Vignette

For more information regarding the motiviation for (py)clustree, please refer to the original publication by the authors of the R version of clustree: https://doi.org/10.1093/gigascience/giy083

pyclustree is currently under active development. While it is already usable, feature parity with the R version has not yet been reached and breaking changes will occur.

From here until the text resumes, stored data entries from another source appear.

(** The next announcement brings everything. *)
Lemma woken_again l c ch :
  steady l → pos l = AtSleeping → announced (dma l) = [c] → pending (dma l) = [] →
  wp (runs [Byte ch; Idle; AtStep; AtStep]) (λ _ l', got l' = got l ++ [c; u8 ch]) l.
Proof.
  intros Hl Hp Ha Hpend. pose proof Hl as [Hs Hu]. unfold AtPort.runs. cbn [fmap list_fmap seq_].
  apply wp_bind. eapply wp_mono.
  { apply wp_conj; [by apply byte_sound|apply act_stream; [done|]]. cbn. unfold unread. rewrite Ha, Hpend. cbn. lia. }
  intros [] l1 [(H1 & Hg1 & Hd) [Hst1 _]]. cbn beta.
  unfold unread in Hd at 1. rewrite Ha, Hpend in Hd. specialize (Hd ltac:(cbn; lia)).
  apply wp_bind. eapply wp_mono; [apply wp_conj; [by apply idle_sound|by apply act_stream]|].
  intros [] l2 [(H2 & Hg2 & Hd2) [Hst2 _]]. cbn beta. specialize (Hd2 (sy_room _ Hst1)).
  assert (announced (dma l2) = [c; u8 ch] ∧ pos l2 = AtReading) as (Ha2 & Hp2).
  { unfold notified in Hd, Hd2. rewrite Hp in Hd.
    destruct Hd as [(Ha1 & Hp1 & Hps1 & _)|(Ha1 & Hp1 & Hps1)]; rewrite Ha1, Hp1, Hps1 in Hd2.
    - by destruct Hd2 as [[? _]|(-> & _ & _ & ->)].
    - by destruct Hd2 as [(_ & -> & -> & _)|(_ & _ & ? & _)]; [rewrite Ha1|]. }
  apply wp_bind. eapply wp_mono; [by apply step_sound|].
  intros [] l3 (H3 & Hd3). cbn beta. rewrite Hp2, Ha2 in Hd3. destruct Hd3 as (Hg3 & Ha3 & _ & Hp3).
  apply wp_bind. eapply wp_mono; [by apply step_sound|].
  intros [] l4 (H4 & Hd4). cbn beta. rewrite Hp3, Ha3 in Hd4. destruct Hd4 as (Hg4 & _).
  apply wp_ret. rewrite Hg4, Hg3, Hg2, Hg1, <- app_assoc. done.
Qed.
End spec.

Section theorems.
Variables (parser parser_prio timeout : Z).
Abbreviation runs := (runs parser parser_prio timeout).

(** C17. Reading from the modem's port, for every interleaving of [at_client_getchar] with
    the DMA and its interrupts.  No step faults.  As long as no character is written to a
    buffer that holds 64 unread ones, what the thread has read, what is announced and what
    is only written are together what was sent, in order; and if moreover nothing is
    announced between a read that finds nothing and the [rt_sem_control] that follows it,
    the thread never sleeps on announced characters. *)
Theorem at_getchar_stream acts :
  wp (runs acts) (λ _ _, True) line0 ∧
  (throughout parser parser_prio timeout room acts line0 →
   wp (runs acts) (λ _ l, got l ++ announced (dma l) ++ pending (dma l) = sent acts ∧
     (throughout parser parser_prio timeout calm acts line0 →
      pos l = AtSleeping → announced (dma l) = [])) line0).
Proof.
  destruct (line0_steady parser parser_prio) as (Hs & Ha & Hst). split.
  { eapply wp_mono; [apply run_sound, Hs|done]. }
  intros Hr. pose proof (run_stream parser parser_prio timeout acts line0 Hs Hr) as H1.
  pose proof (run_awake parser parser_prio timeout acts line0 Hs Ha Hr) as H2.
  unfold wp in *. destruct (runs acts line0) as [[[] l]|]; [|done].
  destruct H1 as [_ E]. rewrite Hst in E. split; [exact E|]. intros Hc Hp.
  specialize (H2 Hc). unfold awake in H2. by rewrite Hp in H2.
Qed.

(** The lost notice.  [rt_sem_control] throws away a notice that arrives after the
    failed read: whenever the parser thread stands there with nothing unread and a
    character comes in, the thread goes to sleep with the character announced, and stays
    asleep however long it waits (it waits forever); only the next character from the modem
    wakes it, and then it reads both. *)
Theorem at_getchar_lost_notice acts l ch :
  wait_time timeout < 0 →
  throughout parser parser_prio timeout room acts line0 → runs acts line0 = Ret (tt, l) →
  pos l = AtResetting → announced (dma l) = [] → pending (dma l) = [] →
  wp (runs [Byte ch; Idle; AtStep; AtStep]) (λ _ l',
    pos l' = AtSleeping ∧ announced (dma l') = [u8 ch] ∧
    (∀ n, runs (replicate n AtStep) l' = Ret (tt, l')) ∧
    ∀ ch', wp (runs [Byte ch'; Idle; AtStep; AtStep]) (λ _ l'', got l'' = got l ++ [u8 ch; u8 ch']) l') l.
Proof.
  intros Hw Hr Hrun Hp Ha Hpe.
  destruct (line0_steady parser parser_prio) as (Hs & _ & _).
  pose proof (run_stream parser parser_prio timeout acts line0 Hs Hr) as H1.
  unfold wp in H1. rewrite Hrun in H1. destruct H1 as [Hl _].
  eapply wp_mono; [by apply (announced_between parser parser_prio timeout l ch)|].
  intros [] l' (Hl' & Hp' & Hg & Ha' & Hpe'). split_and!; [done|done|intros n; by apply asleep|].
  intros ch'. rewrite <- Hg. by apply (woken_again parser parser_prio timeout).
Qed.
End theorems.

Lemma at_getchar_stream_witness :
  throughout 3 9 (-1) room [Byte 65; Idle; AtStep; AtStep; AtStep; AtStep; Byte 66; Idle; AtStep] line0 ∧
  wp (runs 3 9 (-1) [Byte 65; Idle; AtStep; AtStep; AtStep; AtStep; Byte 66; Idle; AtStep])
    (λ _ l, got l ++ announced (dma l) ++ pending (dma l) = [65; 66]) line0.
Proof.
  assert (throughout 3 9 (-1) room [Byte 65; Idle; AtStep; AtStep; AtStep; AtStep; Byte 66; Idle; AtStep] line0)
    as Hr by (vm_compute; repeat split; lia).
  split; [exact Hr|].
  destruct (at_getchar_stream 3 9 (-1) [Byte 65; Idle; AtStep; AtStep; AtStep; AtStep; Byte 66; Idle; AtStep])
    as [_ H].
  eapply wp_mono; [exact (H Hr)|]. intros [] l [E _]. exact E.
Defined.

Lemma at_getchar_lost_notice_witness :
  ∃ l, runs 3 9 (-1) [AtStep] line0 = Ret (tt, l) ∧
  wp (runs 3 9 (-1) [Byte 65; Idle; AtStep; AtStep])
    (λ _ l', pos l' = AtSleeping ∧ announced (dma l') = [65]) l.
Proof.
  eexists. split; [vm_compute; reflexivity|].
  eapply wp_mono; [apply (at_getchar_lost_notice 3 9 (-1) [AtStep] _ 65)|];
    [ vm_compute; reflexivity
    | vm_compute; repeat split
    | vm_compute; reflexivity
    | vm_compute; reflexivity
    | vm_compute; reflexivity
    | vm_compute; reflexivity
    | intros [] l' (H1 & H2 & _); split; [exact H1|exact H2] ].
Defined.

To ensure proper reproducibility of your scripts, please fix the version number of pyclustree when using it.

Create example data

[1]:
%pip install -q scanpy python-igraph
Note: you may need to restart the kernel to use updated packages.
[2]:
import scanpy as sc
import numpy as np
from pyclustree import clustree

adata = sc.datasets.pbmc68k_reduced()
resolutions = np.arange(0.1, 1.5, 0.1).round(1)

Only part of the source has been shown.